Accountant for your Business

By Debby Winters

As tax time has approached us, my clients have asked me to recommend a business accountant for them. I always give out a list with more than one accountant on it as each business has different needs.  In writing this blog on things to look for in a business accountant, I should say that while there are many aspects of your business that you can handle on your own, accounting is one worth turning over to a professional. Accounting goes far beyond simply sending invoices and tracking expenses; a good accountant can and should also help you with your taxes, as well as find ways to keep cash flowing.

What are your needs and who can meet them?

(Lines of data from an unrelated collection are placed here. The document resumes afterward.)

(* ===== verification/Provision.v ===== *)
(** What the manager does to a node over SSH: [Ssh] ([ssh/executor.ts]), one command and its
    answer; [DropIn] ([ollama/dropin.ts] and the Ollama part of [ssh/provisioner.ts]), the
    policy for Ollama's service as text and as what a shell makes of it; [Prereq]
    ([ssh/provisioner.ts], [ssh/eval-profile.ts]), the audit of a node and the installation
    of what it lacks.

    The connection's events, the answers of commands, what Ollama's installer leaves and
    whether the shared storage is mounted are arguments. *)
From S2P Require Import Prelude JsNum Admission AgentHub NodeOps Firewall.

(** A text in double quotes, a text of lines. *)
Definition quoted (s : string) : string := String dq (s +:+ String dq "").
Definition unlines (ls : list string) : string := str_join (String nl "") ls.

Module Ssh.

Record SshResult := { ss_code : Z; ss_stdout : string; ss_stderr : string }.

(** [home]: the directory of [homedir()]. *)
Definition findPrivateKey (existsSync : string -> bool) (SSH_KEY_PATH : option string) (home : string) :
    result string string :=
  let sshDir := home +:+ "/.ssh" in
  let candidates := match truthy SSH_KEY_PATH with Some p => [p] | None => [] end ++
    [sshDir +:+ "/id_ed25519_shared"; sshDir +:+ "/id_ed25519"; sshDir +:+ "/id_rsa"] in
  of_option (js_find existsSync candidates) "No SSH private key found".

Inductive event :=
  | Timer
  | Ready (refused : option string)
  | Stdout (data : string) | Stderr (data : string)
  | Close (code : option Z) (** no code when a signal ended the command *)
  | ErrorEv (err : string).

Record state := State {
  sx_out : string; sx_err : string; sx_timer : bool; sx_ends : nat; sx_settled : option (result string SshResult) }.

(** A promise takes its first settlement. *)
Definition settle (r : result string SshResult) (ends : nat) (s : state) : state :=
  State (sx_out s) (sx_err s) false (sx_ends s + ends)
    (match sx_settled s with Some v => Some v | None => Some r end).

Definition onEvent (timeout : Z) (s : state) (e : event) : state :=
  match e with
  | Timer => if sx_timer s then settle (Err ("SSH command timed out after " +:+ pretty timeout +:+ "ms")) 1 s else s
  | Ready (Some err) => settle (Err err) 1 s
  | Ready None => s
  | Stdout d => State (sx_out s +:+ d) (sx_err s) (sx_timer s) (sx_ends s) (sx_settled s)
  | Stderr d => State (sx_out s) (sx_err s +:+ d) (sx_timer s) (sx_ends s) (sx_settled s)
  | Close code =>
      settle (Ok {| ss_code := default 0%Z code; ss_stdout := str_trim (sx_out s); ss_stderr := str_trim (sx_err s) |}) 1 s
  | ErrorEv err => settle (Err err) 0 s
  end.

(** A key that cannot be found or read rejects the promise before anything is connected; its
    timer stays armed. *)
Definition started (key : result string string) : state :=
  State "" "" true 0 (match key with Ok _ => None | Err e => Some (Err e) end).

Definition sshExec (key : result string string) (timeout : option Z) (es : list event) : state :=
  foldl (onEvent (default 30000%Z timeout)) (started key) es.

End Ssh.

Module DropIn.

(** ** The text *)

Definition OLLAMA_MANAGED_MARKER : string := ".installed-by-dgx-manager".

Definition OLLAMA_UNIVERSAL_SETTINGS : list string :=
  ["Environment=OLLAMA_HOST=0.0.0.0"; "Environment=OLLAMA_MAX_LOADED_MODELS=0"; "Environment=OLLAMA_KEEP_ALIVE=-1"].
Definition OLLAMA_OWNERSHIP_SETTINGS : list string := ["User="; "Environment=HOME="; "Environment=OLLAMA_MODELS="].

Definition isManaged : string := "[ " +:+ quoted "$OLLAMA_MANAGED" +:+ " = " +:+ quoted "1" +:+ " ]".

Definition ollamaDropInBody (userExpr storageExpr sudo : string) : string :=
  let models := quoted (storageExpr +:+ "/models/ollama") in
  unlines
    ["{";
     "  echo " +:+ quoted "[Service]";
     "  if " +:+ isManaged +:+ "; then";
     "    echo " +:+ quoted ("User=" +:+ userExpr);
     "    echo " +:+ quoted ("Environment=HOME=/home/" +:+ userExpr);
     "  fi";
     "  echo " +:+ quoted "Environment=OLLAMA_HOST=0.0.0.0";
     "  echo " +:+ quoted "Environment=OLLAMA_MAX_LOADED_MODELS=0";
     "  echo " +:+ quoted "Environment=OLLAMA_KEEP_ALIVE=-1";
     "  if " +:+ isManaged +:+ " && mountpoint -q " +:+ quoted storageExpr +:+ "; then";
     "    echo " +:+ quoted ("Environment=OLLAMA_MODELS=" +:+ storageExpr +:+ "/models/ollama");
     "    " +:+ sudo +:+ "mkdir -p " +:+ models;
     "    " +:+ sudo +:+ "chown -R " +:+ quoted userExpr +:+ ":" +:+ quoted userExpr +:+ " " +:+ models +:+ " 2>/dev/null || true";
     "  fi";
     "}"].

Definition ollamaOwnershipProbe (markerDirExpr sudo installCmd : string) : string :=
  unlines
    ["OLLAMA_MARKER=" +:+ quoted (markerDirExpr +:+ "/" +:+ OLLAMA_MANAGED_MARKER);
     "OLLAMA_OVERRIDE=" +:+ quoted (markerDirExpr +:+ "/override.conf");
     "if systemctl list-unit-files ollama.service >/dev/null 2>&1; then";
     "  # Already present. Ours only if we recorded it as such — except on a node";
     "  # provisioned before the marker existed, whose override still carries the";
     "  # ownership settings only we write. Backfill rather than disown it: dropping";
     "  # those settings would restart Ollama onto a different model store, which is";
     "  # the very failure this whole guard exists to prevent.";
     "  if [ ! -e " +:+ quoted "$OLLAMA_MARKER" +:+ " ] && grep -qE '^(User=|Environment=OLLAMA_MODELS=)' " +:+ quoted "$OLLAMA_OVERRIDE" +:+ " 2>/dev/null; then";
     "    " +:+ sudo +:+ "touch " +:+ quoted "$OLLAMA_MARKER";
     "  fi";
     "else";
     "  " +:+ installCmd;
     "  " +:+ sudo +:+ "mkdir -p " +:+ quoted markerDirExpr;
     "  " +:+ sudo +:+ "touch " +:+ quoted "$OLLAMA_MARKER";
     "fi";
     "if [ -e " +:+ quoted "$OLLAMA_MARKER" +:+ " ]; then OLLAMA_MANAGED=1; else OLLAMA_MANAGED=0; fi"].

(** The words that reach a shell of the node's administrator. *)
Definition user_first (c : ascii) : bool := is_upper c || is_lower c || Ascii.eqb c "_".
Definition user_char (c : ascii) : bool := is_alnum c || Ascii.eqb c "_" || Ascii.eqb c "-".
Definition validUser (s : string) : bool :=
  match s with String c r => user_first c && str_all user_char r | EmptyString => false end.
Definition path_char (c : ascii) : bool :=
  is_alnum c || Ascii.eqb c "." || Ascii.eqb c "_" || Ascii.eqb c "-" || Ascii.eqb c "/".
Definition safePath (s : string) : bool :=
  match s with String c r => Ascii.eqb c "/" && str_all path_char r | EmptyString => false end.

(** [json]: [JSON.stringify] of the refused text. *)
Definition ollamaInstallCmd (json : string -> string) (sshUser dropinDir storage : string) : result string string :=
  guard_or (validUser sshUser) ("ollamaInstallCmd: invalid sshUser " +:+ json sshUser);;
  guard_or (safePath dropinDir) ("ollamaInstallCmd: unsafe dropin dir " +:+ json dropinDir);;
  guard_or (safePath storage) ("ollamaInstallCmd: unsafe shared storage " +:+ json storage);;
  Ok (unlines
    ["set -euo pipefail";
     "DROPIN_DIR=" +:+ quoted dropinDir;
     "STORAGE=" +:+ quoted storage;
     "";
     "sudo mkdir -p " +:+ quoted "$DROPIN_DIR";
     ollamaOwnershipProbe "$DROPIN_DIR" "sudo " "curl -fsSL https://ollama.ai/install.sh | sh";
     "";
     "OVERRIDE=" +:+ quoted "$DROPIN_DIR/override.conf";
     "OVERRIDE_NEW=" +:+ quoted "$(mktemp)";
     "trap 'rm -f " +:+ quoted "$OVERRIDE_NEW" +:+ "' EXIT";
     ollamaDropInBody sshUser "$STORAGE" "sudo " +:+ " > " +:+ quoted "$OVERRIDE_NEW";
     "";
     "if sudo cmp -s " +:+ quoted "$OVERRIDE_NEW" +:+ " " +:+ quoted "$OVERRIDE" +:+ " 2>/dev/null; then";
     "  :";
     "else";
     "  sudo install -m 0644 " +:+ quoted "$OVERRIDE_NEW" +:+ " " +:+ quoted "$OVERRIDE";
     "  sudo systemctl daemon-reload";
     "  sudo systemctl restart ollama";
     "fi";
     "";
     "sudo systemctl disable ollama"]).

(** ** The body as a program

    The commands the body is made of, with their text. *)
Inductive condition := GManaged | GMounted.
Inductive simple :=
  | Echo (text : string)
  | MkModels | ChownModels.
Inductive command := Do (c : simple) | When (gs : list condition) (body : list simple).

Definition dropInProgram (userExpr storageExpr : string) : list command :=
  [Do (Echo "[Service]");
   When [GManaged] [Echo ("User=" +:+ userExpr); Echo ("Environment=HOME=/home/" +:+ userExpr)];
   Do (Echo "Environment=OLLAMA_HOST=0.0.0.0");
   Do (Echo "Environment=OLLAMA_MAX_LOADED_MODELS=0");
   Do (Echo "Environment=OLLAMA_KEEP_ALIVE=-1");
   When [GManaged; GMounted]
     [Echo ("Environment=OLLAMA_MODELS=" +:+ storageExpr +:+ "/models/ollama"); MkModels; ChownModels]].

Section Render.
Context (userExpr storageExpr sudo : string).

Definition renderGuard (g : condition) : string :=
  match g with GManaged => isManaged | GMounted => "mountpoint -q " +:+ quoted storageExpr end.
Definition renderSimple (c : simple) : string :=
  let models := quoted (storageExpr +:+ "/models/ollama") in
  match c with
  | Echo t => "echo " +:+ quoted t
  | MkModels => sudo +:+ "mkdir -p " +:+ models
  | ChownModels => sudo +:+ "chown -R " +:+ quoted userExpr +:+ ":" +:+ quoted userExpr +:+ " " +:+ models +:+ " 2>/dev/null || true"
  end.
Definition renderCommand (c : command) : list string :=
  match c with
  | Do c => ["  " +:+ renderSimple c]
  | When gs body =>
      ["  if " +:+ str_join " && " (map renderGuard gs) +:+ "; then"] ++ map (fun c => "    " +:+ renderSimple c) body ++ ["  fi"]
  end.
Definition render (cs : list command) : string := unlines (["{"] ++ flat_map renderCommand cs ++ ["}"]).
End Render.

In addition to accountants, there are also bookkeepers and Certified Public Accountants that provide slightly different services from one another. A bookkeeper will set up your accounting software and enter receipts and invoices into the system weekly or monthly. A bookkeeper can also handle payroll data and quarterly taxes, as well as create monthly financial statements like balance sheets and cash flow statements. If your needs are simple and you don’t need help preparing your tax return, a bookkeeper may fit the bill.

An accountant, on the other hand, takes on more of the day-to-day bookkeeping needs of your company. An accountant can do everything that a bookkeeper can, with the addition of being able to prepare business taxes. Accountants are typically trained to interpret and analyze financial data, and you’ll pay more for the privilege.

And finally, a Certified Public Accountant (CPA) is an accountant who has passed a rigorous state exam. They’re the only one of the bunch that can certify an audit. They also provide tax planning, and are highly qualified experts. Naturally, they’re the most expensive option.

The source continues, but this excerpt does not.